**Exercise brief**
For the data below, give again exactly the lines from the one containing "rewrite Ho2, Hf1." through the one containing "End Retries.", both ends included, and no others.

**Excerpted data**
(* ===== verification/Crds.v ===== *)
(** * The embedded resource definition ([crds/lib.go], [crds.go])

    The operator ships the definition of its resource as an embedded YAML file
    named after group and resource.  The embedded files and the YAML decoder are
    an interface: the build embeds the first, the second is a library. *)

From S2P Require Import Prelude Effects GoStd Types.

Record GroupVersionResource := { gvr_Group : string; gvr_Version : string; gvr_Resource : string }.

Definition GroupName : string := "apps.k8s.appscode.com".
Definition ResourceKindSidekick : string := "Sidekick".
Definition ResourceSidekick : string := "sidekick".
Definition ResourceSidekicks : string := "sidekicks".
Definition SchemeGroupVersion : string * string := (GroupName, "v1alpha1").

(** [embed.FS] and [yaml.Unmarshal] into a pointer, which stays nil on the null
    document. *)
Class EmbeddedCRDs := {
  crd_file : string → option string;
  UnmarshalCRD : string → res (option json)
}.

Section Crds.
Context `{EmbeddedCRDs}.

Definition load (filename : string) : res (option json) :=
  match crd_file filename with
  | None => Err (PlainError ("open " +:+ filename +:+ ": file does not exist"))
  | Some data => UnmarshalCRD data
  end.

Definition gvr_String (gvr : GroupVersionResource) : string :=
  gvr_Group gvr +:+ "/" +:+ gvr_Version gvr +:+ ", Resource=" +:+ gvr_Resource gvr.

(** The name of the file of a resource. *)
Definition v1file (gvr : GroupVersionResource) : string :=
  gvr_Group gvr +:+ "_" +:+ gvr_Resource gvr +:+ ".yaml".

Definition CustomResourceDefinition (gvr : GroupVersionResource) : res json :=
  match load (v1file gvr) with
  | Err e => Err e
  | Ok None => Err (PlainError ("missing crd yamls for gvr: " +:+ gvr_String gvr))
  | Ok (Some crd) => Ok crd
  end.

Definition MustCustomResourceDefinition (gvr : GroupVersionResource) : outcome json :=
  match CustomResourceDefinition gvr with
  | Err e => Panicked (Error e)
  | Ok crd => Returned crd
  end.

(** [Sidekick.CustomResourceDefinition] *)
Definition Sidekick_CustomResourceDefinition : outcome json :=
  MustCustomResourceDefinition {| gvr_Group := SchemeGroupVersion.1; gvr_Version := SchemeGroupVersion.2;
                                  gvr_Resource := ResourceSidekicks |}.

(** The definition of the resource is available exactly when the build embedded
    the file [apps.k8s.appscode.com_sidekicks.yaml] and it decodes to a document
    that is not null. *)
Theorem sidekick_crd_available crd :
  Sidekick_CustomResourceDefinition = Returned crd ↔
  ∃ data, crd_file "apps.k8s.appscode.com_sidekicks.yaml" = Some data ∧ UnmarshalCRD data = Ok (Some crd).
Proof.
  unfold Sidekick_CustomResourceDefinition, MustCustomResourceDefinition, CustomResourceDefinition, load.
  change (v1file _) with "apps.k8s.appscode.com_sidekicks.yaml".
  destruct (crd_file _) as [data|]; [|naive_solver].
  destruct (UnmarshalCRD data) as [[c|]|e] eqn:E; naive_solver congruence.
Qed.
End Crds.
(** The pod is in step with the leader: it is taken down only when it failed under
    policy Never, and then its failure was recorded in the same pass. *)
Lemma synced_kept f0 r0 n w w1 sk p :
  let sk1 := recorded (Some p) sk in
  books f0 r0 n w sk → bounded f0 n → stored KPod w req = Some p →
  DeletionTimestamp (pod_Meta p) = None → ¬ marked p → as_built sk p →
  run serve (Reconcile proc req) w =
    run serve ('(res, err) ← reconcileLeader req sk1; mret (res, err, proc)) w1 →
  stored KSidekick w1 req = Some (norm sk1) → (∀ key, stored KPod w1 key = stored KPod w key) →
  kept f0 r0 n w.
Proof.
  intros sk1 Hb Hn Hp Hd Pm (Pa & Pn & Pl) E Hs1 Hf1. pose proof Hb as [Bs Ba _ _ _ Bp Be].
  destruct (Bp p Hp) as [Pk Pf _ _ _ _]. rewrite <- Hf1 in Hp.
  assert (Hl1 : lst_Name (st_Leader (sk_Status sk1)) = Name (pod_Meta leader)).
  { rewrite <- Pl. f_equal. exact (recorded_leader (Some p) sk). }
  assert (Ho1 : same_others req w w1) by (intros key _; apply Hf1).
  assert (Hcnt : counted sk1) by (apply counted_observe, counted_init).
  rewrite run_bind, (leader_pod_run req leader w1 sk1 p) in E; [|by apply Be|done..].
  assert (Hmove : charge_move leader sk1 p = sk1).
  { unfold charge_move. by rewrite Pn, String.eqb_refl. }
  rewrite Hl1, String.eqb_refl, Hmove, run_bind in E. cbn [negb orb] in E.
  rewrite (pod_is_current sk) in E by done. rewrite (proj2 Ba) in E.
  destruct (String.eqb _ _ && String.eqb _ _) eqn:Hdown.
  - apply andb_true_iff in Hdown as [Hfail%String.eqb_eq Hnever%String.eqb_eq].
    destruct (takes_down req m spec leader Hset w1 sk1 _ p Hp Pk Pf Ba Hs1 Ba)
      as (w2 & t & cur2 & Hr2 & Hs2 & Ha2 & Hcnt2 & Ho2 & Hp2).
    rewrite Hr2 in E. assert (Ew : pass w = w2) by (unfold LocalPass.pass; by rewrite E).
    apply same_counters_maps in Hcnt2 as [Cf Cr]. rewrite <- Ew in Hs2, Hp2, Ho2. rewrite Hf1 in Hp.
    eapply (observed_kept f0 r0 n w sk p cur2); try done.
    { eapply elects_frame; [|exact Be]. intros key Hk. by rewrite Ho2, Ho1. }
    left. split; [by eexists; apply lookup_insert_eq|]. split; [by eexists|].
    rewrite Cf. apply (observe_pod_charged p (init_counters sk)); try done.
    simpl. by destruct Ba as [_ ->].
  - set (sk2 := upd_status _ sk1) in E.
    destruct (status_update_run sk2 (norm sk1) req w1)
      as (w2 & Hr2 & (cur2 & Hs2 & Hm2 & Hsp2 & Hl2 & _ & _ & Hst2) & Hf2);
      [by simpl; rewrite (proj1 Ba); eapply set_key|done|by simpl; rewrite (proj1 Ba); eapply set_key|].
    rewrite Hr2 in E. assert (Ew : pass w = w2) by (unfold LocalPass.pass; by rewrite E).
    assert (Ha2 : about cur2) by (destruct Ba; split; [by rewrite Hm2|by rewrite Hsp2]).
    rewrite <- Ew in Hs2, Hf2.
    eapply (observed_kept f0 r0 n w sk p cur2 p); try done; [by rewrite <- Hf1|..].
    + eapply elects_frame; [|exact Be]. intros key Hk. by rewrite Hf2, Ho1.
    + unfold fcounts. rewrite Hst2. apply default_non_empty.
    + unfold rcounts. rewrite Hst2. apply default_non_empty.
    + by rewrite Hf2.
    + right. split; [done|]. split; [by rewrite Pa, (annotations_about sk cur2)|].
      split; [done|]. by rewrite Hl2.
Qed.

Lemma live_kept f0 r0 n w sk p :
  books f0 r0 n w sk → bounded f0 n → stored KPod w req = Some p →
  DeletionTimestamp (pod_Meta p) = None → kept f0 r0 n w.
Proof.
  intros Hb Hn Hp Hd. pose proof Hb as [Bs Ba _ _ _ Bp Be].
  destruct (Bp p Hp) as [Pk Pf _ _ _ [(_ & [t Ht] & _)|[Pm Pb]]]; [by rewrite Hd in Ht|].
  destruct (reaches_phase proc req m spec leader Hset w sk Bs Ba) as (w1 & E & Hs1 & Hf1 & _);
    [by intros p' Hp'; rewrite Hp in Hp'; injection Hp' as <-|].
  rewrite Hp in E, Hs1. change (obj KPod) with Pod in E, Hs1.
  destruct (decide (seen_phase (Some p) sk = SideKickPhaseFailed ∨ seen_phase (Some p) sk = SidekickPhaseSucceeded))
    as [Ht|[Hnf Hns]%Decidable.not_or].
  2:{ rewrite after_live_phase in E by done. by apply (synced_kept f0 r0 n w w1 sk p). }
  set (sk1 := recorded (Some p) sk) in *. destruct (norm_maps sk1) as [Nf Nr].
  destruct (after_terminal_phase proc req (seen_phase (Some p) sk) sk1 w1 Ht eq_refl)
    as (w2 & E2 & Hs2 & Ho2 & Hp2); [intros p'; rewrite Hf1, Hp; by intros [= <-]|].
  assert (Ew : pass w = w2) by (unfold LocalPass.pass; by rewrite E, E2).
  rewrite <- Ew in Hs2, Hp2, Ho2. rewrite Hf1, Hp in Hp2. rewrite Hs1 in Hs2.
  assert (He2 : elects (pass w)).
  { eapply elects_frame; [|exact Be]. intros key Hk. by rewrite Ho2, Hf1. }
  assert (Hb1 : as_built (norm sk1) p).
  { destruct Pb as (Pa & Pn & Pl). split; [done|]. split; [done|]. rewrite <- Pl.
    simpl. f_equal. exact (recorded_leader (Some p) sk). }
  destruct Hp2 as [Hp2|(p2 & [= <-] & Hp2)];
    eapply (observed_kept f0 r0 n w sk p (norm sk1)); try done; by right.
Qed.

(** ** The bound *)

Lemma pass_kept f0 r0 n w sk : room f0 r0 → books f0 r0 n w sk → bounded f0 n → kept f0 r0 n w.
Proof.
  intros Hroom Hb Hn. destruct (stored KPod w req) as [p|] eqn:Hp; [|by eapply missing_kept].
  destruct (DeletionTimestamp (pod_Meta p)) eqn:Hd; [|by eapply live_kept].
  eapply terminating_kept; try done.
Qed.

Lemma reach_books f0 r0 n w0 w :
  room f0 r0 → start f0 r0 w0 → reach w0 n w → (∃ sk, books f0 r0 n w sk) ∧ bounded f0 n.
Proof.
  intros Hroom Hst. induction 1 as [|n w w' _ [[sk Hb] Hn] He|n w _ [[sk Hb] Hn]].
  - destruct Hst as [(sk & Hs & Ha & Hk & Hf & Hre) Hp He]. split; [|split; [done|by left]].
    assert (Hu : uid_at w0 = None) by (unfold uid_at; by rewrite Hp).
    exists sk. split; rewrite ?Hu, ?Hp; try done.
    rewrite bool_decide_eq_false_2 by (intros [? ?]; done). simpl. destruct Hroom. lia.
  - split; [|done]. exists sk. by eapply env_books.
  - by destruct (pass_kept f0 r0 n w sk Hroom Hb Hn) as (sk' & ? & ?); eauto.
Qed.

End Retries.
--
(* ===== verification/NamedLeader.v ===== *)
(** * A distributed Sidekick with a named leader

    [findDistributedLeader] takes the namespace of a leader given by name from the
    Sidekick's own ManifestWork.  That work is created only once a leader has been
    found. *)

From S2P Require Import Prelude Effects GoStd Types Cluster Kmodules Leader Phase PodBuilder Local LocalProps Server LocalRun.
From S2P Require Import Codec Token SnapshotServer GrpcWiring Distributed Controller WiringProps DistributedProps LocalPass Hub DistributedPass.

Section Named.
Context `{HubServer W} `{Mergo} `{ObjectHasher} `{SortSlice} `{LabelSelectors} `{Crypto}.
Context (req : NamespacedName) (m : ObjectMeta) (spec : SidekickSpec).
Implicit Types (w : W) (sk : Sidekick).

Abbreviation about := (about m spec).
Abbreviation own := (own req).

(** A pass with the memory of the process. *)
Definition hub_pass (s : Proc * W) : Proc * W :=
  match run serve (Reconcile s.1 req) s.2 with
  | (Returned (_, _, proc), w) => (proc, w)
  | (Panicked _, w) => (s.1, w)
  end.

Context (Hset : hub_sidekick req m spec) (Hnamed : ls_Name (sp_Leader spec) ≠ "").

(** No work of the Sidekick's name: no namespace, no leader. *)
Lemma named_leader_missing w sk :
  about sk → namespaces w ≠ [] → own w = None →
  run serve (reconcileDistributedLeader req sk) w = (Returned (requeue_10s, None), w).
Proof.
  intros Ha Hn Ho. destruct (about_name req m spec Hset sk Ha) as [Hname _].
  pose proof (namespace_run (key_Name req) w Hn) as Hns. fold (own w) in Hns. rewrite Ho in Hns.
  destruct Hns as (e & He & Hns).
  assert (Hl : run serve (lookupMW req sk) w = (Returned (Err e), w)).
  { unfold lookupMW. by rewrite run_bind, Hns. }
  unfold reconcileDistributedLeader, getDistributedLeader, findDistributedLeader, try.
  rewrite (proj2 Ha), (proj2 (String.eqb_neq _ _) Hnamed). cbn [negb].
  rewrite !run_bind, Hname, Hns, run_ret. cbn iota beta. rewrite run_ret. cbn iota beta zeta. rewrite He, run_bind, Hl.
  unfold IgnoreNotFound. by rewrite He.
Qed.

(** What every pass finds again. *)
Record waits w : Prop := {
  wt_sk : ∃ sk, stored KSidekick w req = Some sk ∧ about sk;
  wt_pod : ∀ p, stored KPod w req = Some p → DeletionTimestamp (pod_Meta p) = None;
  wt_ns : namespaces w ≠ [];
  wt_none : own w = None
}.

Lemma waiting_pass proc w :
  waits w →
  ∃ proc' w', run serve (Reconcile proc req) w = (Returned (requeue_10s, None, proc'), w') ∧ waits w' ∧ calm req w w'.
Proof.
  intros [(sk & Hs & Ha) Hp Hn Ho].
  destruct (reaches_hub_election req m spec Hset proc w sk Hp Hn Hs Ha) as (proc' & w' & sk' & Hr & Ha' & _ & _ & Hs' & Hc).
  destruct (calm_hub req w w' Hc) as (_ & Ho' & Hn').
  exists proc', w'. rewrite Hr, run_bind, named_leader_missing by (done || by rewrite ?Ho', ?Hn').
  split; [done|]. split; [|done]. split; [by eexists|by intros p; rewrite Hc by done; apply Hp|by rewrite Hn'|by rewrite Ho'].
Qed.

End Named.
* * *
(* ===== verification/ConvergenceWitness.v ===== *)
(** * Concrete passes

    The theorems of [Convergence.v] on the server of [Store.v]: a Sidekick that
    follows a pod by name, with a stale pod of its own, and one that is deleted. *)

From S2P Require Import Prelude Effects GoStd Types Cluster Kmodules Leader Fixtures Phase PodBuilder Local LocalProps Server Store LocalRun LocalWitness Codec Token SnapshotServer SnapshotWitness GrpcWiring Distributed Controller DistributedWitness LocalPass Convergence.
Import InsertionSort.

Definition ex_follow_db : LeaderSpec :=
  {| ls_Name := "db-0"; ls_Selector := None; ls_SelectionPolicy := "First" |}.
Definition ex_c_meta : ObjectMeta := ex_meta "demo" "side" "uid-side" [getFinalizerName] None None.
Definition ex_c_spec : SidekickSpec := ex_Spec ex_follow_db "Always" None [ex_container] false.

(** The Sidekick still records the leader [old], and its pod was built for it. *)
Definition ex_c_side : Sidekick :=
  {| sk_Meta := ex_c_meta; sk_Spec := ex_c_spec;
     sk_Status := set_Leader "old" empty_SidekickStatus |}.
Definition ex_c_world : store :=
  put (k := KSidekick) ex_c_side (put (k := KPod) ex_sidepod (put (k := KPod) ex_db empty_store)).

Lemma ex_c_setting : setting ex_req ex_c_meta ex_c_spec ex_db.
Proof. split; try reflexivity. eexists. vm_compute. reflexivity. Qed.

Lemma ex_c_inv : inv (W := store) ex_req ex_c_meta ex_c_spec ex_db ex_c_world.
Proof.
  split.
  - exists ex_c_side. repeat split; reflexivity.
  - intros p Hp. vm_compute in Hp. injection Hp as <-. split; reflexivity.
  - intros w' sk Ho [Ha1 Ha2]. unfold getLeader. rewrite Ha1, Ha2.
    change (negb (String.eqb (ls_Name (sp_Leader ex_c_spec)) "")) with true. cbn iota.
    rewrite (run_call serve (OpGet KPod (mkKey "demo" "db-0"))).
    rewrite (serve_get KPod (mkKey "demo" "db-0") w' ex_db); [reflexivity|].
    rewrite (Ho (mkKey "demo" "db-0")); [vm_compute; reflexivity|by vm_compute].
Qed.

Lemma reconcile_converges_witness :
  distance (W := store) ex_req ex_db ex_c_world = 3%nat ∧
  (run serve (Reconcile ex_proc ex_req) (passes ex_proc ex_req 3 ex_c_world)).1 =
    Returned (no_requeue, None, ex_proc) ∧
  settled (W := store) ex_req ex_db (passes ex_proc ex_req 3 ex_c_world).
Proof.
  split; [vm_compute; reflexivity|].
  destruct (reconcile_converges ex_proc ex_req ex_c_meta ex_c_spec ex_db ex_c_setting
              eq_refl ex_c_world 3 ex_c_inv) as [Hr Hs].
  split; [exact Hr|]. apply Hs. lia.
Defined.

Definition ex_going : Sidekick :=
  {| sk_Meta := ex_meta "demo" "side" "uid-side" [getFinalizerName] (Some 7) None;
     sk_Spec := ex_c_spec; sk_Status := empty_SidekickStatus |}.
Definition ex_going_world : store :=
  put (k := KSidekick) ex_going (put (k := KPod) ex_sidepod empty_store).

**Result for this exercise**
  { eapply elects_frame; [|exact Be]. intros key Hk. by rewrite Ho2, Hf1. }
  assert (Hb1 : as_built (norm sk1) p).
  { destruct Pb as (Pa & Pn & Pl). split; [done|]. split; [done|]. rewrite <- Pl.
    simpl. f_equal. exact (recorded_leader (Some p) sk). }
  destruct Hp2 as [Hp2|(p2 & [= <-] & Hp2)];
    eapply (observed_kept f0 r0 n w sk p (norm sk1)); try done; by right.
Qed.

(** ** The bound *)

Lemma pass_kept f0 r0 n w sk : room f0 r0 → books f0 r0 n w sk → bounded f0 n → kept f0 r0 n w.
Proof.
  intros Hroom Hb Hn. destruct (stored KPod w req) as [p|] eqn:Hp; [|by eapply missing_kept].
  destruct (DeletionTimestamp (pod_Meta p)) eqn:Hd; [|by eapply live_kept].
  eapply terminating_kept; try done.
Qed.

Lemma reach_books f0 r0 n w0 w :
  room f0 r0 → start f0 r0 w0 → reach w0 n w → (∃ sk, books f0 r0 n w sk) ∧ bounded f0 n.
Proof.
  intros Hroom Hst. induction 1 as [|n w w' _ [[sk Hb] Hn] He|n w _ [[sk Hb] Hn]].
  - destruct Hst as [(sk & Hs & Ha & Hk & Hf & Hre) Hp He]. split; [|split; [done|by left]].
    assert (Hu : uid_at w0 = None) by (unfold uid_at; by rewrite Hp).
    exists sk. split; rewrite ?Hu, ?Hp; try done.
    rewrite bool_decide_eq_false_2 by (intros [? ?]; done). simpl. destruct Hroom. lia.
  - split; [|done]. exists sk. by eapply env_books.
  - by destruct (pass_kept f0 r0 n w sk Hroom Hb Hn) as (sk' & ? & ?); eauto.
Qed.

End Retries.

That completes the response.